Tanto del pensamiento del Libertador, como de la interpretación que de él hace Alberdi, surge que el destino de América y de su hombre, no es entendido como una realidad hipostasiada. No se trata de un ente con voz propia al que hay que "escuchar", tal como aparece en el mismo Hegel, quien hablaba de la victoria de los griegos sobre los persas como algo que era producto del "gran interés del Destino por el florecimiento de todo el Occidente". Tampoco se trata del "Destino manifiesto" heredero directo del anterior, con el que los ideólogos del expansionismo yanqui han pretendido justificarlo. Ni menos se trata de un destino, que como respuesta a la doctrina norteamericana, sea entendido, a su vez, como nuestro "Destino manifiesto" (Vasconcelos, J., 1958: 918, 919, 920).

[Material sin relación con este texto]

Definition decompress_multicast (h : IP6Header) (iphc_header : Z) (ctx : Context) (buf : list Z) (consumed : Z)
    : Res (IP6Header * Z) :=
  let uses_context := negb (Z.land iphc_header DAC =? 0) in
  let dam_mode := Z.land iphc_header DAM_MASK in
  let ip := dst_addr h in
  if uses_context then
    if dam_mode =? DAM_INLINE then
      prefix_bytes ← lift (ctx_prefix_bytes ctx);
      if 8 <? prefix_bytes then fail
      else
        b1 ← get8 buf consumed;
        b2 ← get8 buf (consumed + 1);
        s ← slice buf (consumed + 2) (consumed + 6);
        let n := Z.to_nat prefix_bytes in
        mret (set_dst_addr h ([0xff; b1; b2; prefix_len ctx] ++ take n (prefix ctx) ++ sub8 ip (4 + n) 12 ++ s), consumed + 6)
    else fail
  else
    match dam_mode with
    | 0 => s ← slice buf consumed (consumed + 16); mret (set_dst_addr h s, consumed + 16)
    | 1 =>
        b1 ← get8 buf consumed;
        s ← slice buf (consumed + 1) (consumed + 6);
        mret (set_dst_addr h ([0xff; b1] ++ sub8 ip 2 11 ++ s), consumed + 6)
    | 2 =>
        b1 ← get8 buf consumed;
        s ← slice buf (consumed + 1) (consumed + 4);
        mret (set_dst_addr h ([0xff; b1] ++ sub8 ip 2 13 ++ s), consumed + 4)
    | 3 =>
        b ← get8 buf consumed;
        mret (set_dst_addr h ([0xff; 0x02] ++ sub8 ip 2 15 ++ [b]), consumed + 1)
    | _ => Panic
    end.

(** [network_slice_to_u16(&buf[lo..lo + 2])]. *)
Definition read16 (buf : list Z) (lo : Z) : Res Z :=
  s ← slice buf lo (lo + 2); lift (network_slice_to_u16 s).
(* ===== verification/SixlowpanTheorems.v ===== *)
(** * 6LoWPAN: decompression inverts compression

    The compressed form of a header as a reference ([iphc_*] below: the bits of
    the two IPHC bytes and the bytes inline), the compressor writes it, the
    decompressor reads the header back from it; the decompressor ends on every
    frame; and frames on which the two disagree. *)

From S2P Require Import Prelude Bytes Syscall NetStream Ieee802154 Ieee802154Theorems Ipv6 Ipv6Theorems Sixlowpan.

(** ** The compressor *)

(** [f] adds the bits [x0] and [x1] to the IPHC bytes and appends [bs]. *)
Definition Compresses (f : Out → outcome Out) (x0 x1 : Z) (bs : list Z) : Prop :=
  ∀ b0 b1 pre rest, (length bs ≤ length rest)%nat →
    f (b0 :: b1 :: pre ++ rest, 2 + zlen pre) =
      Ret (Z.lor b0 x0 :: Z.lor b1 x1 :: (pre ++ bs) ++ drop (length bs) rest, 2 + zlen (pre ++ bs)).

Lemma compresses_ret : Compresses Ret 0 0 [].
Proof. intros b0 b1 pre rest _. by rewrite !Z.lor_0_r, app_nil_r. Qed.

Lemma compresses_seq f g x0 x1 bs y0 y1 cs :
  Compresses f x0 x1 bs → Compresses g y0 y1 cs →
  Compresses (λ o, o ← f o; g o) (Z.lor x0 y0) (Z.lor x1 y1) (bs ++ cs).
Proof.
  intros Hf Hg b0 b1 pre rest Hr. rewrite length_app in Hr. rewrite Hf by lia. cbn [mbind outcome_bind].
  rewrite Hg by (rewrite length_drop; lia). by rewrite drop_drop, length_app, <- !app_assoc, !Z.lor_assoc.
Qed.

Lemma compresses_eq f x0 x1 bs g y0 y1 cs :
  Compresses f x0 x1 bs → (∀ o, g o = f o) → x0 = y0 → x1 = y1 → bs = cs → Compresses g y0 y1 cs.
Proof. intros Hf Hg -> -> -> b0 b1 pre rest Hr. rewrite Hg. by apply Hf. Qed.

La afirmación de un "nosotros" que conlleva el problema de un destino latinoamericano, tiene una raíz, como lo señala acertadamente Alberdi, de tipo empírico. Se trata de una tarea, un hacer, que venimos cumpliendo juntos y que podríamos terminar también juntos, sobre la base de una decisión que puede tener amplios márgenes de error, pero también de acierto. América Latina sólo se justifica en cuanto inicie desde sí misma un proceso de humanización que sea consciente de las limitaciones de los anteriores procesos similares, y sólo podrá hacerlo, volviendo a todos aquellos legados que ha recibido, como asimismo a todos los que habrá de recibir, asumidos desde el sujeto latinoamericano concreto.

Tal es el sentido del destino en esos ensayos sobre la realidad americana en los que se señalan con fuerza los factores negativos que nos impiden cumplirlo, y que no son otros que los derivados de una defectuosa afirmación de nosotros mismos como constructores de nuestra propia vida latinoamericana. Manuel Ugarte planteaba así las cosas en su Destino de un continente, en las primeras décadas de este siglo. Nuestro destino frente a las nuevas formas del imperialismo, depende, como hemos recordado páginas atrás, "del amor a nosotros mismos", de "la inquietud de nuestra propia existencia", en otras palabras, del reconocimiento de nosotros mismos como valiosos. Del mismo modo lo había entendido a fines del siglo pasado, César Zumeta en su obra El continente enfermo, en donde la dolencia que señalaba, no era la que divulgarían los positivistas al estilo, por ejemplo, de un Alcides Arguedas o de un Carlos Octavio Bunge. Nuestra "enfermedad" era un hecho histórico y derivaba de nuestra renuncia a afirmarnos a nosotros mismos (Ugarte, M. 1923; Zumeta, C., 1961).